(** * Cache-Control directive parsing: a shallow embedding and its properties

    The development follows the Go package [cache]: the lexical predicates,
    the quoted-string scanner, the directive tokenizer [parseCacheControlv],
    the two directive records with their [setToken]/[setPair] methods, and
    [validateDeltaSeconds].

    Conventions.
    - A Go [string] is a sequence of bytes: [gostring := list ascii].
      [val[i]] is [byteAt val i], [val[i:j]] is [slice val i j], [len] is
      [length].  Every indexing in the source sits under a bounds guard, so
      the default byte of [byteAt] is never observed on those paths.
    - Go [int] positions are [nat]; the [int] returned by [parseQuotedString]
      is a [Z] because of its [-1] sentinel; [int32] and [uint64] values are
      [Z] with the wrap-around written out.
    - A method that mutates its receiver and returns [error] becomes a
      function to [result D]; a function returning a pointer and an
      [error] becomes a pair of options.
    - The two loops whose position does not advance by a fixed amount
      ([parseCacheControlv] and [parseQuotedString]) carry fuel; [None]
      stands for exhausted fuel and is shown never to happen. *)

From Stdlib Require Import ZArith Ascii String Lia.
From stdpp Require Import base tactics option list strings gmap.

Local Open Scope Z_scope.

(** ** Bytes and strings *)

Abbreviation gostring := (list ascii).

Definition str (s : string) : gostring := list_ascii_of_string s.
Coercion str : string >-> list.

Definition code (c : ascii) : Z := Z.of_N (N_of_ascii c).

Definition byteAt (s : gostring) (i : nat) : ascii := nth i s zero.

Definition slice (s : gostring) (lo hi : nat) : gostring :=
  take (hi - lo) (drop lo s).

Definition TAB : ascii := "009"%char.
Definition DQUOTE : ascii := "034"%char.
Definition BACKSLASH : ascii := "092"%char.
Definition COMMA : ascii := ","%char.
Definition EQUALS : ascii := "="%char.
Definition QUESTION : ascii := "?"%char.

(** ** Lexical matters of HTTP *)

Definition isWhiteSpace (c : ascii) : bool :=
  Ascii.eqb c TAB || Ascii.eqb c " ".

Definition separators : list ascii :=
  [ "("; ")"; "<"; ">"; "@"; ","; ";"; ":"; BACKSLASH; DQUOTE; "/"; "["; "]";
    "?"; "="; "{"; "}"; " "; TAB ]%char.

Definition isSeparator (c : ascii) : bool :=
  existsb (Ascii.eqb c) separators.

Definition isCtl (c : ascii) : bool := (code c <=? 31) || (code c =? 127).

Definition isChar (c : ascii) : bool := code c <=? 127.

Definition isAnyText (c : ascii) : bool := negb (isCtl c).

Definition isQdText (c : ascii) : bool := isAnyText c && negb (Ascii.eqb c DQUOTE).

Definition isToken (c : ascii) : bool :=
  isChar c && negb (isCtl c) && negb (isSeparator c).

(** ** Directive names *)

Definition HeaderMaxAge : gostring := "max-age".
Definition HeaderNoCache : gostring := "no-cache".
Definition HeaderNoStore : gostring := "no-store".
Definition HeaderMaxStale : gostring := "max-stale".
Definition HeaderMinFresh : gostring := "min-fresh".
Definition HeaderNoTransform : gostring := "no-transform".
Definition HeaderOnlyIfCached : gostring := "only-if-cached".
Definition HeaderPublic : gostring := "public".
Definition HeaderPrivate : gostring := "private".
Definition HeaderSMaxAge : gostring := "s-maxage".
Definition HeaderImmutable : gostring := "immutable".
Definition HeaderStaleIfError : gostring := "stale-if-error".
Definition HeaderMustRevalidate : gostring := "must-revalidate".
Definition HeaderProxyRevalidate : gostring := "proxy-revalidate".
Definition HeaderStaleWhileRevalidate : gostring := "stale-while-revalidate".

(** ** Errors *)

Inductive error : Type :=
| ErrMaxAgeDeltaSeconds
| ErrSMaxAgeDeltaSeconds
| ErrMaxStaleDeltaSeconds
| ErrMinFreshDeltaSeconds
| ErrStaleIfErrorDeltaSeconds
| ErrStaleWhileRevalidateDeltaSeconds
| ErrPublicDirectiveValue
| ErrNoCacheDirectiveValue
| ErrNoStoreDirectiveValue
| ErrImmutableDirectiveValue
| ErrNoTransformDirectiveValue
| ErrOnlyIfCachedDirectiveValue
| ErrMustRevalidateDirectiveValue
| ErrProxyRevalidateDirectiveValue
| ErrMissingClosingQuote
| ErrSyntax                                   (* strconv.ErrSyntax *)
| ErrRange                                    (* strconv.ErrRange *)
| NumError (num : gostring) (err : error)     (* *strconv.NumError of ParseUint *)
| Wrapf (e cause : error).                    (* fmt.Errorf("%w: %v", e, cause) *)

Inductive result (A : Type) : Type :=
| Ok (a : A)
| Err (e : error).
Arguments Ok {A} a.
Arguments Err {A} e.

(** The sink interface [directive]. *)
Class directive (D : Type) := {
  setToken : D -> gostring -> result D;
  setPair : D -> gostring -> gostring -> result D
}.

(** ** Functions of the Go standard library used by the package

    These are not part of the repository; each is written after the Go
    library's own definition, restricted to the way the package calls it. *)

(** [strings.ToLower] on its 7-bit path: ['A'..'Z'] are shifted by
    ['a' - 'A'], every other byte is kept.  (For input with a byte above 127
    the library switches to Unicode mapping, which is outside this model.) *)
Definition lower (c : ascii) : ascii :=
  if (65 <=? code c) && (code c <=? 90)
  then ascii_of_N (N_of_ascii c + 32) else c.

Definition ToLower (s : gostring) : gostring := map lower s.

(** [strings.Split(s, ",")]: the pieces between commas, always at least one. *)
Fixpoint Split (s : gostring) : list gostring :=
  match s with
  | [] => [[]]
  | c :: s' =>
      if Ascii.eqb c COMMA then [] :: Split s'
      else match Split s' with
           | p :: ps => (c :: p) :: ps
           | [] => [[c]]
           end
  end.

(** [textproto.TrimString]: leading, then trailing, ASCII space removed. *)
Definition isASCIISpace (b : ascii) : bool :=
  Ascii.eqb b " " || Ascii.eqb b TAB || Ascii.eqb b "010" || Ascii.eqb b "013".

Fixpoint trimLeft (s : gostring) : gostring :=
  match s with
  | c :: s' => if isASCIISpace c then trimLeft s' else s
  | [] => []
  end.

Definition TrimString (s : gostring) : gostring :=
  reverse (trimLeft (reverse (trimLeft s))).

(** [http.CanonicalHeaderKey] (that is [textproto.CanonicalMIMEHeaderKey]):
    a string with a byte that is not a header-field token byte is returned
    unchanged; otherwise the first letter and every letter after a hyphen
    are upper-cased and all other letters lower-cased. *)
Definition validHeaderFieldByte (c : ascii) : bool :=
  ((48 <=? code c) && (code c <=? 57)) ||
  ((65 <=? code c) && (code c <=? 90)) ||
  ((97 <=? code c) && (code c <=? 122)) ||
  existsb (Ascii.eqb c)
    [ "!"; "#"; "$"; "%"; "&"; "'"; "*"; "+"; "-"; "."; "^"; "_"; "`"; "|"; "~" ]%char.

Fixpoint canonicalMIMEHeaderKey (upper : bool) (a : gostring) : gostring :=
  match a with
  | [] => []
  | c :: a' =>
      let c' :=
        if upper && (97 <=? code c) && (code c <=? 122)
        then ascii_of_N (N_of_ascii c - 32)
        else if negb upper && (65 <=? code c) && (code c <=? 90)
        then ascii_of_N (N_of_ascii c + 32)
        else c in
      c' :: canonicalMIMEHeaderKey (Ascii.eqb c' "-") a'
  end.

Definition CanonicalHeaderKey (s : gostring) : gostring :=
  if forallb validHeaderFieldByte s then canonicalMIMEHeaderKey true s else s.

(** [strconv.ParseUint(s, base, bitSize)] for [2 <= base <= 36] and
    [1 <= bitSize <= 64] (the package calls it with 10 and 32): the
    [base == 0] prefix and underscore handling is not reached. *)
Definition maxUint64 : Z := 2 ^ 64 - 1.

Definition digitOf (c : ascii) : option Z :=
  let lc := Z.lor (code c) 32 in
  if (48 <=? code c) && (code c <=? 57) then Some (code c - 48)
  else if (97 <=? lc) && (lc <=? 122) then Some (lc - 97 + 10)
  else None.

Fixpoint ParseUint_loop (s0 : gostring) (base cutoff maxVal : Z)
    (s : gostring) (n : Z) : Z * option error :=
  match s with
  | [] => (n, None)
  | c :: s' =>
      match digitOf c with
      | None => (0, Some (NumError s0 ErrSyntax))
      | Some d =>
          if d >=? base then (0, Some (NumError s0 ErrSyntax))
          else if n >=? cutoff then (maxVal, Some (NumError s0 ErrRange))
          else
            let n := (n * base) mod 2 ^ 64 in
            let n1 := (n + d) mod 2 ^ 64 in
            if (n1 <? n) || (n1 >? maxVal)
            then (maxVal, Some (NumError s0 ErrRange))
            else ParseUint_loop s0 base cutoff maxVal s' n1
      end
  end.

Definition ParseUint (s : gostring) (base bitSize : Z) : Z * option error :=
  match s with
  | [] => (0, Some (NumError s ErrSyntax))
  | _ =>
      let cutoff := maxUint64 / base + 1 in
      let maxVal := 2 ^ bitSize - 1 in
      ParseUint_loop s base cutoff maxVal s 0
  end.

(** ** Delta-seconds *)

Definition MaxInt32 : Z := 2147483647.

(** The conversion [int32(x)] of a [uint64]. *)
Definition int32 (x : Z) : Z :=
  let w := x mod 2 ^ 32 in
  if w <? 2 ^ 31 then w else w - 2 ^ 32.

Definition validateDeltaSeconds (delta : gostring) : Z * option error :=
  match ParseUint delta 10 32 with
  | (deltaSec, Some err) =>
      match err with
      | NumError _ ErrRange => (MaxInt32, None)
      | _ => (-1, Some err)
      end
  | (deltaSec, None) =>
      if deltaSec >? MaxInt32 then (MaxInt32, None)
      else (int32 deltaSec, None)
  end.

(** ** The quoted-string scanner *)

Definition unquotePair (b : ascii) : ascii :=
  if Ascii.eqb b "a" then "007"
  else if Ascii.eqb b "b" then "008"
  else if Ascii.eqb b "f" then "012"
  else if Ascii.eqb b "n" then "010"
  else if Ascii.eqb b "r" then "013"
  else if Ascii.eqb b "t" then "009"
  else if Ascii.eqb b "v" then "011"
  else if Ascii.eqb b BACKSLASH then BACKSLASH
  else if Ascii.eqb b "'" then "'"
  else if Ascii.eqb b DQUOTE then DQUOTE
  else QUESTION.
(** The loop over the keys of the replica's record, the keys [ks] still to
    come being among those of the record. *)
Lemma keys_loop rps pps i ks :
  ends_with_syn (context rps) = true ->
  columns_iterable rps = true ->
  NoDup ks -> (forall k, k ∈ ks -> In k (keys rps)) ->
  forall its walk,
    NoDup (map fst its) ->
    (forall k v, k ∈ ks -> get k (items rps) = Some (VList v) ->
                 eligible rps k = true -> is_list (get k its) = true) ->
    walk !! i = Some (set_items pps its) ->
    for_each ks (pure_key rps i) walk =
    (<[i := set_items pps
              (map (fun kv => if bool_decide (fst kv ∈ ks)
                              then append_from rps kv else kv) its)]> walk,
     Return tt).
Proof.
  intros Hsyn Hcols. induction ks as [|k ks IH]; intros Hnd Hsub its walk Hits Hlist Hwalk.
  - simpl for_each. f_equal. symmetry.
    replace (map _ its) with its; [apply list_insert_id; exact Hwalk|].
    rewrite <- (map_id its) at 1. apply map_ext. intros kv.
    rewrite bool_decide_eq_false_2; [reflexivity|apply not_elem_of_nil].
  - apply NoDup_cons in Hnd as [Hk Hnd].
    assert (Hhd : k ∈ k :: ks) by (apply elem_of_cons; left; reflexivity).
    assert (Htl : forall k', k' ∈ ks -> k' ∈ k :: ks) by (intros k' H; apply elem_of_cons; right; exact H).
    assert (Hrest : forall kv : string * value, fst kv <> k ->
              bool_decide (fst kv ∈ k :: ks) = bool_decide (fst kv ∈ ks)).
    { intros kv Hne. apply bool_decide_ext. rewrite elem_of_cons. tauto. }
    assert (Hsame : forall f : string * value -> string * value,
              (forall kv, fst kv = k -> f kv = kv) ->
              map (fun kv => if bool_decide (fst kv ∈ k :: ks) then f kv else kv) its =
              map (fun kv => if bool_decide (fst kv ∈ ks) then f kv else kv) its).
    { intros f Hf. apply map_ext. intros kv.
      destruct (string_dec (fst kv) k) as [Heq|Hne]; [|rewrite Hrest by exact Hne; reflexivity].
      rewrite (Hf kv Heq). destruct (bool_decide _), (bool_decide _); reflexivity. }
    assert (IHsame : for_each ks (pure_key rps i) walk =
              (<[i := set_items pps
                        (map (fun kv => if bool_decide (fst kv ∈ ks)
                                        then append_from rps kv else kv) its)]> walk,
               Return tt)).
    { apply IH; try assumption.
      - intros k' Hk'. apply Hsub, Htl, Hk'.
      - intros k' v Hk'. apply Hlist, Htl, Hk'. }
    simpl for_each. unfold pure_key at 1.
    destruct (excluded_iterable rps k Hcols) as [b Hb]. rewrite Hb.
    assert (Helig : eligible rps k = negb b).
    { unfold eligible. rewrite Hsyn, Hb. destruct b; reflexivity. }
    destruct b.
    { (* the field is not among the columns *)
      rewrite IHsame. f_equal. f_equal. f_equal. symmetry. apply Hsame.
      intros kv Heq. unfold append_from. rewrite Heq, Helig. simpl.
      destruct (snd kv); try reflexivity.
      destruct (get k (items rps)) as [[v|x|s]|]; reflexivity. }
    destruct (get k (items rps)) as [[v|x|s]|] eqn:Hget.
    + (* a list of the replica: appended *)
      rewrite Hwalk.
      pose proof (Hlist k v Hhd Hget Helig) as Hl.
      unfold append_field. simpl items.
      destruct (get k its) as [[l|?|?]|] eqn:Hgk; try discriminate Hl.
      assert (Hin : In k (map fst its)) by (eapply get_some_keys; exact Hgk).
      rewrite (IH Hnd (fun k' Hk' => Hsub k' (Htl k' Hk'))
                 (set k (VList (l ++ v)) its)).
      * rewrite list_insert_insert_eq. f_equal. f_equal. f_equal.
        rewrite (set_map k _ its Hits Hin). rewrite map_map.
        apply map_ext_in. intros [k' w] Hin'. simpl.
        destruct (String.eqb_spec k' k) as [->|Hne].
        -- simpl. rewrite (bool_decide_eq_true_2 (k ∈ k :: ks)) by exact Hhd.
           rewrite (bool_decide_eq_false_2 (k ∈ ks)) by exact Hk.
           pose proof (get_In its k w Hits Hin') as Hw. rewrite Hgk in Hw.
           inversion Hw; subst w. unfold append_from. simpl. rewrite Hget, Helig. reflexivity.
        -- pose proof (Hrest (k', w) Hne) as Hr. simpl in Hr. rewrite Hr. reflexivity.
      * rewrite (set_map k _ its Hits Hin). rewrite map_map.
        erewrite map_ext; [exact Hits|].
        intros [k' w]. simpl. destruct (String.eqb_spec k' k) as [->|]; reflexivity.
      * intros k' v' Hk' Hg' He'.
        assert (Hne : k <> k') by (intros ->; exact (Hk Hk')).
        specialize (Hlist k' v' (Htl k' Hk') Hg' He').
        revert Hlist. clear -Hne. induction its as [|[k'' w] its IHits]; simpl; [discriminate|].
        destruct (String.eqb_spec k'' k) as [->|Hne'].
        -- simpl. destruct (String.eqb_spec k k'); [contradiction|]. tauto.
        -- simpl. destruct (String.eqb_spec k'' k'); [tauto|]. exact IHits.
      * rewrite list_lookup_insert_eq; [reflexivity|]. eapply lookup_lt_Some; exact Hwalk.
    + rewrite IHsame. f_equal. f_equal. f_equal. symmetry. apply Hsame.
      intros kv Heq. unfold append_from. rewrite Heq, Hget. destruct (snd kv); reflexivity.
    + rewrite IHsame. f_equal. f_equal. f_equal. symmetry. apply Hsame.
      intros kv Heq. unfold append_from. rewrite Heq, Hget. destruct (snd kv); reflexivity.
    + exfalso. apply get_none_keys in Hget. apply Hget. apply Hsub. exact Hhd.
Qed.
(* ===== verification/_CoqProject ===== *)
-Q . S2P
Prelude.v
ByteOrder.v
Crc32.v
DesData.v
Des.v
Regexp.v
RegexpSpec.v
RegexpMatch.v
RegexpCompile.v
RegexpPattern.v
DList.v
Flock.v
In6.v
SysMacros.v
Bitmap.v
BitSets.v
Ctype.v
IpClassifier.v
ConnRef.v
Ufs.v
PcFs.v
Hsfs.v
Time.v
CTypes.v
BitFields.v
Segments.v
AbiTypes.v
Abi32Crypto.v
Abi32Fs.v
Abi32Dev.v
Abi32Proc.v
AbiNet.v
AbiStream.v
AbiDisk.v
AbiDevice.v
AbiObject.v
Abi.v
DataModel.v
Convert.v
CacheFs.v
I2oData.v
I2o.v
DTrace.v
NcaLock.v
Kcf.v
AtomicRef.v
Avl.v
Ioctl.v
IfQueue.v
Monitor.v
PtLock.v
CfgLock.v
SctpRun.v
LockedRef.v
BufCache.v
CallTable.v
Kmem.v
HashChain.v
NfsIndex.v
SerialRing.v
Mdi.v
NcaNode.v
Xdr.v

──────

* _BRIEF_:
Look through the listing above. Pick out each line with "upper" and copy it.

* _RESULT OF THIS TASK_:
    are upper-cased and all other letters lower-cased. *)
Fixpoint canonicalMIMEHeaderKey (upper : bool) (a : gostring) : gostring :=
        if upper && (97 <=? code c) && (code c <=? 122)
        else if negb upper && (65 <=? code c) && (code c <=? 90)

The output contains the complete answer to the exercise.